Please output, without any change, the lines of the material below from the very first through the one with "- unfold nunique, len. f_equal.".

___

Lemma value_counts_spec (s : list (option string)) :
  NoDup (map fst (value_counts s)) /\
  StronglySorted (fun a b => snd b <= snd a) (value_counts s) /\
  (forall k n, In (k, n) (value_counts s) <->
               In (Some k) s /\ n = occurrences k (dropna s)) /\
  total_count (value_counts s) = len (dropna s) /\
  len (value_counts s) = nunique s.
Proof.
  unfold value_counts.
  pose proof (sort_by_perm count_geb (tally (dropna s))) as Hperm.
  split; [| split; [| split; [| split]]].
  - apply (Permutation_NoDup (l := map fst (tally (dropna s)))).
    + apply Permutation_map, Permutation_sym, Hperm.
    + apply tally_keys_NoDup.
  - eapply StronglySorted_weaken;
      [| apply (sort_by_sorted count_geb count_geb_total count_geb_trans)].
    intros a b _ _ H. unfold count_geb in H. apply Z.leb_le in H. exact H.
  - intros k n. rewrite sort_by_In, tally_In, dropna_In. reflexivity.
  - rewrite (total_count_perm _ _ Hperm).
    change (tally (dropna s)) with (tally_by String.eqb (dropna s)).
    apply tally_by_total, String.eqb_spec.
  - unfold nunique, len. f_equal.
    rewrite (Permutation_length Hperm), <- (length_map fst).
    apply Permutation_length, NoDup_Permutation.
    + apply tally_keys_NoDup.
    + apply unique_NoDup.
    + intros k. rewrite unique_In. split.
      * intros Hk. apply in_map_iff in Hk. destruct Hk as ([k' n] & <- & Hk).
        apply tally_In in Hk. tauto.
      * intros Hk. apply in_map_iff. exists (k, occurrences k (dropna s)).
        split; [reflexivity |]. apply tally_In. tauto.
Qed.

Lemma value_counts_positive (s : list (option string)) (k : string) (n : Z) :
  In (k, n) (value_counts s) -> 0 < n.
Proof.
  intros H. apply value_counts_spec in H. destruct H as [Hk ->].
  apply occurrences_pos, dropna_In, Hk.
Qed.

___

◆ Task output ◆
Lemma value_counts_spec (s : list (option string)) :
  NoDup (map fst (value_counts s)) /\
  StronglySorted (fun a b => snd b <= snd a) (value_counts s) /\
  (forall k n, In (k, n) (value_counts s) <->
               In (Some k) s /\ n = occurrences k (dropna s)) /\
  total_count (value_counts s) = len (dropna s) /\
  len (value_counts s) = nunique s.
Proof.
  unfold value_counts.
  pose proof (sort_by_perm count_geb (tally (dropna s))) as Hperm.
  split; [| split; [| split; [| split]]].
  - apply (Permutation_NoDup (l := map fst (tally (dropna s)))).
    + apply Permutation_map, Permutation_sym, Hperm.
    + apply tally_keys_NoDup.
  - eapply StronglySorted_weaken;
      [| apply (sort_by_sorted count_geb count_geb_total count_geb_trans)].
    intros a b _ _ H. unfold count_geb in H. apply Z.leb_le in H. exact H.
  - intros k n. rewrite sort_by_In, tally_In, dropna_In. reflexivity.
  - rewrite (total_count_perm _ _ Hperm).
    change (tally (dropna s)) with (tally_by String.eqb (dropna s)).
    apply tally_by_total, String.eqb_spec.
  - unfold nunique, len. f_equal.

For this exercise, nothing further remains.